DATA SECTION »
Lemma attach_fork c i x a : follows p c → NoDup (headers c) → no_collision (headers c) →
  C !! i = Some a → C !! S i = Some x → headers c !! i = Some a →
  ∃ c', attach x c = (Ok 1, c') ∧ headers c' = take (S (S i)) C ∧ follows p c'.
Proof.
  intros Hf Hd Hinj Ha Hx Hca. pose proof Hf as [Hc Hp]. pose proof Hc as (Hv & Hhash & _).
  rewrite Hp in Hv. pose proof (valid_lookup_link _ _ _ _ C_valid Ha Hx) as Hprev.
  destruct (common_ancestor _ _ _ _ Hv Hd Hinj Hca Ha) as [_ Htake].
  assert (Hat : ∀ j y, headers c !! j = Some y → header_hash y = prev_block x → j = i).
  { intros j y Hj Hy. assert (y = a) as ->.
    { apply Hinj; [apply elem_of_app; left; by eapply list_elem_of_lookup_2..|congruence]. }
    by eapply NoDup_lookup. }
  unfold attach. rewrite Hhash. case_bool_decide as Hlast.
  - rewrite last_lookup, length_fmap, list_lookup_fmap, fmap_Some in Hlast.
    destruct Hlast as (y & Hy & Hyh). pose proof (Hat _ _ Hy (eq_sym Hyh)) as Hlen.
    apply lookup_lt_Some in Hca. destruct (append_next c (S i) x) as (c' & E & Hh' & Hf'); try done.
    { rewrite <- Htake, take_ge by lia. done. }
    exists c'. split; [|done]. by apply (io_step _ _ _ _ _ _ E).
  - destruct (position _ _) as [fork|] eqn:Epos.
    + apply position_Some in Epos as [(h & Hh & Hpr) _]. apply bool_decide_eq_true in Hpr.
      rewrite list_lookup_fmap, fmap_Some in Hh. destruct Hh as (y & Hy & ->).
      rewrite (Hat _ _ Hy Hpr). rewrite Nat.add_1_r.
      destruct (append_next (truncate_chain (S i) c) (S i) x) as (c' & E & Hh' & Hf');
        [done|done|by apply truncate_wf|done|].
      exists c'. split; [|done]. by apply (io_step _ _ _ _ _ _ E).
    + apply position_None in Epos. rewrite Forall_fmap, Forall_lookup in Epos.
      specialize (Epos _ _ Hca). cbn in Epos. apply bool_decide_eq_false in Epos. congruence.
Qed.

(** The locator names blocks of the chain, its tip first. *)
Lemma locator_loop_sub fuel : ∀ hs height step loc, Forall (λ x, x ∈ hs) loc →
  height < Z.of_nat (length hs) → 0 < step →
  Forall (λ x, x ∈ hs) (locator_loop fuel hs height step loc).
Proof.
  induction fuel as [|fuel IH]; intros hs height step loc Hl Hh Hs; cbn [locator_loop]; [done|].
  destruct (height >? 0) eqn:E; [|done]. rewrite Z.gtb_ltb in E. bool_props.
  assert (Hl' : Forall (λ x, x ∈ hs) (loc ++ [nth (Z.to_nat height) hs []])).
  { apply Forall_app. split; [done|]. apply Forall_singleton, list_elem_of_In, nth_In. lia. }
  case_if; apply IH; done || lia.
Qed.

Lemma locator_loop_prefix fuel : ∀ hs height step loc,
  loc `prefix_of` locator_loop fuel hs height step loc.
Proof.
  induction fuel as [|fuel IH]; intros hs height step loc; cbn [locator_loop]; [done|].
  destruct (height >? 0); [|done]. case_if; (etrans; [|apply IH]); by apply prefix_app_r.
Qed.

Lemma locator_loop_step fuel hs height step loc : 0 < height → (length loc < 10)%nat →
  locator_loop (S fuel) hs height step loc =
  locator_loop fuel hs (height - 1) step (loc ++ [nth (Z.to_nat height) hs []]).
Proof.
  intros Hh Hl. cbn [locator_loop]. rewrite Z.gtb_ltb, (proj2 (Z.ltb_lt _ _) Hh).
  rewrite bool_decide_eq_false_2; [done|]. rewrite length_app. cbn. lia.
Qed.

Lemma locator_sub c : chain_wf c → Forall (λ x, x ∈ hashes c) (locator c).
Proof.
  intros (_ & Hh & _). unfold locator. apply Forall_app. split.
  - apply locator_loop_sub; [constructor| |lia]. rewrite Hh, length_fmap. lia.
  - destruct (hashes c) as [|g l]; [constructor|]. apply Forall_singleton. by left.
Qed.

Lemma locator_head c n x : chain_wf c → length (headers c) = S n → headers c !! n = Some x →
  ∃ rest, locator c = header_hash x :: rest.
Proof.
  intros (_ & Hh & _) HL Hx. assert (HLh : length (hashes c) = S n) by (by rewrite Hh, length_fmap).
  unfold locator. rewrite HL, HLh. destruct n as [|n].
  - rewrite Hh. destruct (headers c) as [|g [|]]; try done. injection Hx as ->. by exists [].
  - rewrite locator_loop_step by (cbn; lia).
    replace (Z.to_nat (Z.of_nat (S (S n)) - 1)) with (S n) by lia.
    assert (nth (S n) (hashes c) [] = header_hash x) as ->.
    { rewrite Hh, nth_lookup, list_lookup_fmap, Hx. done. }
    match goal with |- context [locator_loop ?f ?h ?z ?s ?l] =>
      destruct (locator_loop_prefix f h z s l) as [r ->] end.
    eexists. reflexivity.
Qed.

Lemma position_hash i x : C !! i = Some x → no_collision C →
  position (λ y, bool_decide (header_hash y = header_hash x)) C = Some i.
Proof.
  intros Hi Hinj. apply position_Some. split.
  - exists x. split; [done|]. by apply bool_decide_eq_true.
  - intros j y Hj Hy. apply bool_decide_eq_false. intros E.
    assert (y = x) as ->.
    { apply Hinj; [apply elem_of_app; right; by eapply list_elem_of_lookup_2..|done]. }
    pose proof (NoDup_lookup _ _ _ _ C_nodup Hy Hi). lia.
Qed.

Lemma no_collision_C hs : no_collision hs → no_collision C.
Proof. intros Hi x y Hx Hy. apply Hi; set_solver. Qed.

(** The first known locator hash of a chain that shares its genesis. *)
Lemma locator_hit_ancestor c : follows p c → headers c ≠ [] → C ≠ [] → NoDup (headers c) →
  no_collision (headers c) →
  ∃ i a, locator_hit C (locator c) = Some i ∧ C !! i = Some a ∧ headers c !! i = Some a.
Proof.
  intros [Hc Hp] Hne HCne Hd Hinj. pose proof Hc as (Hv & Hh & _). rewrite Hp in Hv.
  pose proof (locator_sub c Hc) as Hsub. unfold locator_hit.
  destruct (find_map _ (locator c)) as [i|] eqn:E.
  - apply find_map_Some in E as (l & Hl & Hpos). rewrite Forall_forall in Hsub. apply Hsub in Hl.
    apply position_Some in Hpos as [(a & Ha & Heq) _]. apply bool_decide_eq_true in Heq.
    rewrite Hh, list_elem_of_fmap in Hl. destruct Hl as (b & -> & Hb).
    apply list_elem_of_lookup in Hb as [j Hj].
    assert (a = b) as <-.
    { apply Hinj; [apply elem_of_app; right; by eapply list_elem_of_lookup_2|
        apply elem_of_app; left; by eapply list_elem_of_lookup_2|done]. }
    destruct (common_ancestor _ _ _ _ Hv Hd Hinj Hj Ha) as [-> _]. eauto.
  - exfalso. apply find_map_None in E. rewrite Forall_forall in E.
    destruct (headers c) as [|g hs] eqn:Ehs; [done|]. destruct C as [|g' C'] eqn:EC; [done|].
    assert (Hg : header_hash g = header_hash g')
      by (rewrite (valid_genesis _ _ _ Hv), (valid_genesis _ _ _ C_valid); done).
    assert (Hin : header_hash g ∈ locator c).
    { unfold locator. rewrite Hh. cbn [fmap list_fmap]. apply elem_of_app. right. by left. }
    specialize (E _ Hin). apply position_None, Forall_cons in E as [E _].
    apply bool_decide_eq_false in E. by rewrite Hg in E.
Qed.

Context {S : Type} `{!HeaderSource S, !ServesChain S C}.

Lemma round_ask c s i a : locator_hit C (locator c) = Some i → C !! i = Some a →
  ∃ n s', (Datatypes.S i < length C → 0 < n)%nat ∧
  sync_round (c, s) = match take n (drop (Datatypes.S i) C) with
    | [] => (Ok None, (c, s'))
    | served => (k ← on_chain (attach_all served); mret (Some k)) (c, s')
    end.
Proof.
  intros Hhit Ha. destruct (serves_after s (locator c) i Hhit) as (n & s' & E & Hn).
  exists n, s'. split; [done|]. unfold sync_round.
  assert (Hop : on_peer (get_headers (locator c) (zeros 32)) (c, s) =
    (Ok (take n (drop (Datatypes.S i) C)), (c, s'))) by (unfold on_peer; by rewrite E).
  apply (io_step _ _ _ _ _ _ (eq_refl : get_state (c, s) = (Ok (c, s), (c, s)))).
  apply (io_step _ _ _ _ _ _ Hop). by destruct (take n _).
Qed.

Lemma round_attach batch c (s : S) n c' : attach_all batch c = (Ok n, c') →
  (k ← on_chain (attach_all batch); mret (Some k)) (c, s) = (Ok (Some n), (c', s)).
Proof.
  intros E. assert (Hop : on_chain (attach_all batch) (c, s) = (Ok n, (c', s)))
    by (unfold on_chain; by rewrite E).
  by apply (io_step _ _ _ _ _ _ Hop).
Qed.
Definition filter_at (height : Z) : io Client bytes := λ c,
  match cached_filter height c with
  | (inl data, c) => (Ok data, c)
  | (inr last_err, c) =>
    match client_hash_at c height with
    | None => (Err (EFilter "no block at height"), c)
    | Some block_hash =>
      match first_answer (ask_filter (cl_filters c) height block_hash) (cl_peers c) last_err with
      | (inl data, ps) => (on_disk (write_filter_file height data);; mret data) (set_peers ps c)
      | (inr last_err, ps) =>
        (Err (default (ENoPeers "no peer supplied filter at height") last_err), set_peers ps c)
      end
    end
  end.

Definition client_filter_matches (height : Z) (item : bytes) : io Client bool :=
  data ← filter_at height;
  c ← get_state;
  block_hash ← lift (ok_or (client_hash_at c height) (EPanic "checked in filter_at"));
  f ← lift (gcs_parse data);
  lift (matches f (filter_key block_hash) item BASIC_FILTER_P BASIC_FILTER_M).

Definition client_fetch_block (block_hash : bytes) : io Client Block := λ c,
  match first_answer (peer_block block_hash) (cl_peers c) None with
  | (inl block, ps) => (Ok block, set_peers ps c)
  | (inr last_err, ps) => (Err (default (EPanic "at least one peer") last_err), set_peers ps c)
  end.

(** The interface of the scans.  Every connected client holds the genesis header;
    [0] stands for the assertion failure of one that does not. *)
#[export] Instance client_chain : ChainClient Client := {|
  client_tip c := default 0 (HeaderChain.tip_height (cl_chain c));
  client_block_hash := client_hash_at;
  fetch_block := client_fetch_block;
  filter_matches := client_filter_matches;
  fetched_bytes := client_fetched_bytes;
|}.

(** *** Verdicts *)
Fixpoint unspent_loop (n : nat) (height : Z) (o : OutPoint) (value : Z) (script : bytes)
    (birth : Z) (creation : option Z) (matched : Z) : io Client OutpointVerdict :=
  match n with
  | O => mret (match creation with
               | Some created => Unspent created (height - 1) matched
               | None => NotFound birth (height - 1)
               end)
  | S n =>
    hit ← client_filter_matches height script;
    if hit : bool then
      c ← get_state;
      block_hash ← lift (ok_or (client_hash_at c height) (EPanic "height is within the verified tip"));
      block ← client_fetch_block block_hash;
      check_merkle block;;
      match inspect_outpoint_block block height o value script creation with
      | (ObsContinue, creation) => unspent_loop n (height + 1) o value script birth creation (matched + 1)
      | (ObsOutputMismatch, _) => mret (OutputMismatch height)
      | (ObsSpendBeforeCreation, _) => mret (NotFound birth height)
      | (ObsSpent created spending_txid, _) => mret (Spent created height spending_txid)
      end
    else unspent_loop n (height + 1) o value script birth creation matched
  end.

Definition verify_outpoint_unspent (o : OutPoint) (value : Z) (script : bytes) (birth max_blocks : Z)
  : io Client OutpointVerdict :=
  lift (ensure (negb (birth =? 0)) (EInvalidInput "outpoint birth height cannot be the mempool sentinel"));;
  tip ← client_tip_height;
  lift (ensure (negb (birth >? tip)) (EInvalidInput "outpoint birth height is above verified tip"));;
  let block_count := tip - birth + 1 in
  lift (ensure (negb ((max_blocks =? 0) || (block_count >? max_blocks)))
    (EInvalidInput "outpoint revalidation window exceeds limit"));;
  unspent_loop (Z.to_nat block_count) birth o value script birth None 0.

(** Step 4 and 5 of [verify_anchor], on the verified block. *)
Definition anchor_verdict (record : bytes) (loc : Location) (claimed : bytes) (required tip : Z)
    (block_hash : bytes) (filter_matched : bool) (block : Block) : result Error AnchorVerdict :=
  let confirmations := tip - height loc + 1 in
  match txs block !! Z.to_nat (loc_position loc) with
  | None => Ok (NotPresent (PositionOutOfRange (loc_position loc) (Z.of_nat (length (txs block)) mod 2 ^ 32)))
  | Some tx =>
    if negb (bool_decide (tx_id tx = claimed)) then Ok (NotPresent (TxidMismatch claimed (tx_id tx)))
    else if negb (existsb (λ o, bool_decide (op_return_payload (script_pubkey o) = Some record)) (outputs tx))
    then Ok (NotPresent RecordNotInTx)
    else
      funding ← ok_or (head (inputs tx)) (EProtocol "anchor transaction has no inputs");
      if is_coinbase tx then Ok (NotPresent RecordNotInTx)
      else
        let ctx := funding_ctx (op_txid (prev funding)) (vout (prev funding)) in
        if confirmations <? required then Ok (InsufficientConfirmations confirmations required)
        else Ok (Confirmed block_hash ctx confirmations filter_matched)
  end.

Definition verify_anchor (anchor : AnchorRecord) (loc : Location) (claimed : bytes) (required : Z)
  : io Client AnchorVerdict :=
  lift (ensure (negb (height loc =? 0)) (EInvalidInput "height 0 is the mempool sentinel / genesis"));;
  tip ← client_tip_height;
  if height loc >? tip then mret (NotPresent (AboveTip (height loc) tip)) else
  c ← get_state;
  block_hash ← lift (ok_or (client_hash_at c (height loc)) (EPanic "height <= tip"));
  let record := record_to_bytes anchor in
  filter_matched ← client_filter_matches (height loc) (anchor_script record);
  block ← client_fetch_block block_hash;
  check_merkle block;;
  lift (anchor_verdict record loc claimed required tip block_hash filter_matched block).
End client.
Definition scan_tx (tx : Value) (height position : Z) : result stop (option Entry) :=
  txid_hex ← ok_or (json_get tx "txid" ≫= as_str) (Raise (NMalformed "scanned transaction has no `txid`"));
  match (json_get tx "vin" ≫= as_array) ≫= head with
  | None => Ok None
  | Some vin0 =>
    match json_get vin0 "txid" ≫= as_str, json_get vin0 "vout" ≫= as_u64 with
    | Some prev_txid, Some prev_vout =>
      ensure (prev_vout <=? u32_max) (Raise (NMalformed "scanned vin `vout` overflows u32"));;
      prev ← hash_from_rpc prev_txid;
      let ctx := funding_ctx prev prev_vout in
      match json_get tx "vout" ≫= as_array with
      | None => Ok None
      | Some vout =>
        found ← first_payload vout;
        match found with
        | None => Ok None
        | Some payload =>
          txid ← hash_from_rpc txid_hex;
          Ok (Some {| e_txid := txid; e_location := MkLocation height position;
                      e_record := record_from_bytes payload; e_ctx := ctx |})
        end
      end
    | _, _ => Ok None
    end
  end.

(** Whether an output of the transaction is a marker. *)
Definition tx_has_marker (tx : Value) : bool :=
  match json_get tx "vout" ≫= as_array with
  | Some vout => existsb (λ o,
      match and_get (json_get o "scriptPubKey") "hex" ≫= as_str with
      | Some script => bool_decide (script = to_hex MARKER_SPK) || bool_decide (script = to_hex LEGACY_MARKER_SPK)
      | None => false
      end) vout
  | None => false
  end.

Context {S : Type} `{!NodeEnv S}.
Abbreviation op := (act (NodeChain * S)).

Definition node {A} (m : act S A) : op A := λ '(c, s), let '(r, s) := m s in (r, (c, s)).
Definition chain_state : op NodeChain := λ '(c, s), (Ok c, (c, s)).
Definition update (f : NodeChain → NodeChain) : op () := λ '(c, s), (Ok tt, (f c, s)).

Definition with_scan (scanned : option (Z * bytes)) (es : list Entry) (marks : gmap Z bool) (c : NodeChain)
  : NodeChain := {| nc_network := nc_network c; nc_start := nc_start c; nc_tip := nc_tip c;
    nc_scanned := scanned; nc_entries := es; nc_mempool := nc_mempool c; nc_markers := marks;
    nc_funding := nc_funding c |}.
Definition with_tip (tip : Z) (c : NodeChain) : NodeChain := {| nc_network := nc_network c;
    nc_start := nc_start c; nc_tip := tip; nc_scanned := nc_scanned c; nc_entries := nc_entries c;
    nc_mempool := nc_mempool c; nc_markers := nc_markers c; nc_funding := nc_funding c |}.
Definition with_mempool (es : list Entry) (c : NodeChain) : NodeChain := {| nc_network := nc_network c;
    nc_start := nc_start c; nc_tip := nc_tip c; nc_scanned := nc_scanned c; nc_entries := nc_entries c;
    nc_mempool := es; nc_markers := nc_markers c; nc_funding := nc_funding c |}.
Definition push_entry (e : Entry) (c : NodeChain) : NodeChain :=
  with_scan (nc_scanned c) (nc_entries c ++ [e]) (nc_markers c) c.

(** The loop of [scan_block]: entries found before an error stay. *)
Fixpoint scan_txs (txs : list Value) (height position : Z) (has_marker : bool) : op bool :=
  match txs with
  | [] => mret has_marker
  | tx :: txs =>
    let has_marker := has_marker || tx_has_marker tx in
    found ← pure (scan_tx tx height (position mod 2 ^ 32));
    match found with Some e => update (push_entry e) | None => mret tt end;;
    scan_txs txs height (position + 1) has_marker
  end.

Definition scan_block (block : Value) (height : Z) : op () :=
  txs ← required (json_get block "tx" ≫= as_array) (NMalformed "getblock: no `tx` array");
  has_marker ← scan_txs txs height 0 false;
  update (λ c, with_scan (nc_scanned c) (nc_entries c) (<[height := has_marker]> (nc_markers c)) c).

(** [block_has_marker] *)
Definition block_has_marker (c : NodeChain) (height : Z) : option bool := nc_markers c !! height.

(** ** The index file *)
Definition NODE_MAGIC : rstring := lit "opencsv-bitcoin-index-v2".
Definition NODE_MAGIC_V1 : rstring := lit "opencsv-bitcoin-index-v1".

(** A [BTreeMap] is iterated in the order of its keys. *)
Definition key_le {A} (x y : Z * A) : Prop := x.1 ≤ y.1.
#[export] Instance key_le_dec {A} : RelDecision (@key_le A).
Proof. intros x y. unfold key_le. apply _. Defined.
Definition in_order {A} (m : gmap Z A) : list (Z * A) := merge_sort key_le (map_to_list m).

Definition entry_words (e : Entry) : list rstring :=
  [lit "entry"; decimal (height (e_location e)); decimal (loc_position (e_location e));
   hash_to_rpc (e_txid e); to_hex (e_ctx e); to_hex (record_to_bytes (e_record e))].

Definition node_words (c : NodeChain) : list (list rstring) :=
  [[NODE_MAGIC]; [lit "network"; network_name (nc_network c)]; [lit "start"; decimal (nc_start c)]] ++
  match nc_scanned c with
  | Some (height, hash) => [[lit "scanned"; decimal height; hash_to_rpc hash]]
  | None => []
  end ++
  ((λ '(h, m), [lit "marker"; decimal h; decimal (if m : bool then 1 else 0)]) <$> in_order (nc_markers c)) ++
  ((λ '(n, (txid, vout)), [lit "fundingutxo"; decimal n; hash_to_rpc txid; decimal vout])
     <$> in_order (nc_funding c)) ++
  (entry_words <$> nc_entries c).

(** [persist] *)
Definition node_persist : op () :=
  c ← chain_state;
  node (write_index (text_of (node_words c))).

(** The variables of the loop of [load_index]. *)
Record Loading := {
  ld_start : option Z;
  ld_scanned : option (Z * bytes);
  ld_entries : list Entry;
  ld_markers : gmap Z bool;
  ld_funding : gmap Z (bytes * Z);
}.

Definition bad : stop := Raise (NDecode "malformed line").
Definition file_hex (s : rstring) : result stop bytes :=
  match from_hex s with Ok b => Ok b | Err Sliced => Err Crash | Err _ => Err bad end.
Definition file_array (n : nat) (s : rstring) : result stop bytes :=
  b ← file_hex s; ensure (bool_decide (length b = n)) bad;; Ok b.
Definition file_hash (s : rstring) : result stop bytes := reverse <$> file_array 32 s.
Definition file_number (parse : rstring → option Z) (s : rstring) : result stop Z := ok_or (parse s) bad.

Definition load_fields (network : Network) (d : Loading) (fields : list rstring) : result stop Loading :=
  match fields with
  | [key; v] =>
    if bool_decide (key = lit "network") then
      ensure (bool_decide (network_parse v = Some network)) (Raise (NDecode "index is for another network"));;
      Ok d
    else if bool_decide (key = lit "start") then
      h ← file_number parse_u64 v;
      Ok {| ld_start := Some h; ld_scanned := ld_scanned d; ld_entries := ld_entries d;
            ld_markers := ld_markers d; ld_funding := ld_funding d |}
    else Err bad
  | [key; h; v] =>
    if bool_decide (key = lit "marker") then
      height ← file_number parse_u64 h;
      m ← (if bool_decide (v = lit "0") then Ok false else if bool_decide (v = lit "1") then Ok true
           else Err bad);
      Ok {| ld_start := ld_start d; ld_scanned := ld_scanned d; ld_entries := ld_entries d;
            ld_markers := <[height := m]> (ld_markers d); ld_funding := ld_funding d |}
    else if bool_decide (key = lit "scanned") then
      height ← file_number parse_u64 h;
      hash ← file_hash v;
      Ok {| ld_start := ld_start d; ld_scanned := Some (height, hash); ld_entries := ld_entries d;
            ld_markers := ld_markers d; ld_funding := ld_funding d |}
    else Err bad
  | [key; count; txid; vout] =>
    if bool_decide (key = lit "fundingutxo") then
      count ← file_number parse_u8 count;
      txid ← file_hash txid;
      vout ← file_number parse_u32 vout;
      Ok {| ld_start := ld_start d; ld_scanned := ld_scanned d; ld_entries := ld_entries d;
            ld_markers := ld_markers d; ld_funding := <[count := (txid, vout)]> (ld_funding d) |}
    else Err bad
  | [key; h; p; txid; ctx; record] =>
    if bool_decide (key = lit "entry") then
      record ← file_array ANCHOR_SIZE record;
      txid ← file_hash txid;
      height ← file_number parse_u64 h;
      position ← file_number parse_u32 p;
      ctx ← file_array 32 ctx;
      Ok {| ld_start := ld_start d; ld_scanned := ld_scanned d;
            ld_entries := ld_entries d ++ [{| e_txid := txid; e_location := MkLocation height position;
              e_record := record_from_bytes record; e_ctx := ctx |}];
            ld_markers := ld_markers d; ld_funding := ld_funding d |}
    else Err bad
  | _ => Err bad
  end.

ABOUT THIS TASK »
Some lines contain the word "batch". Pull each one out of the listing.

ANSWER TO THE PROBLEM »
Lemma round_attach batch c (s : S) n c' : attach_all batch c = (Ok n, c') →
  (k ← on_chain (attach_all batch); mret (Some k)) (c, s) = (Ok (Some n), (c', s)).
  intros E. assert (Hop : on_chain (attach_all batch) (c, s) = (Ok n, (c', s)))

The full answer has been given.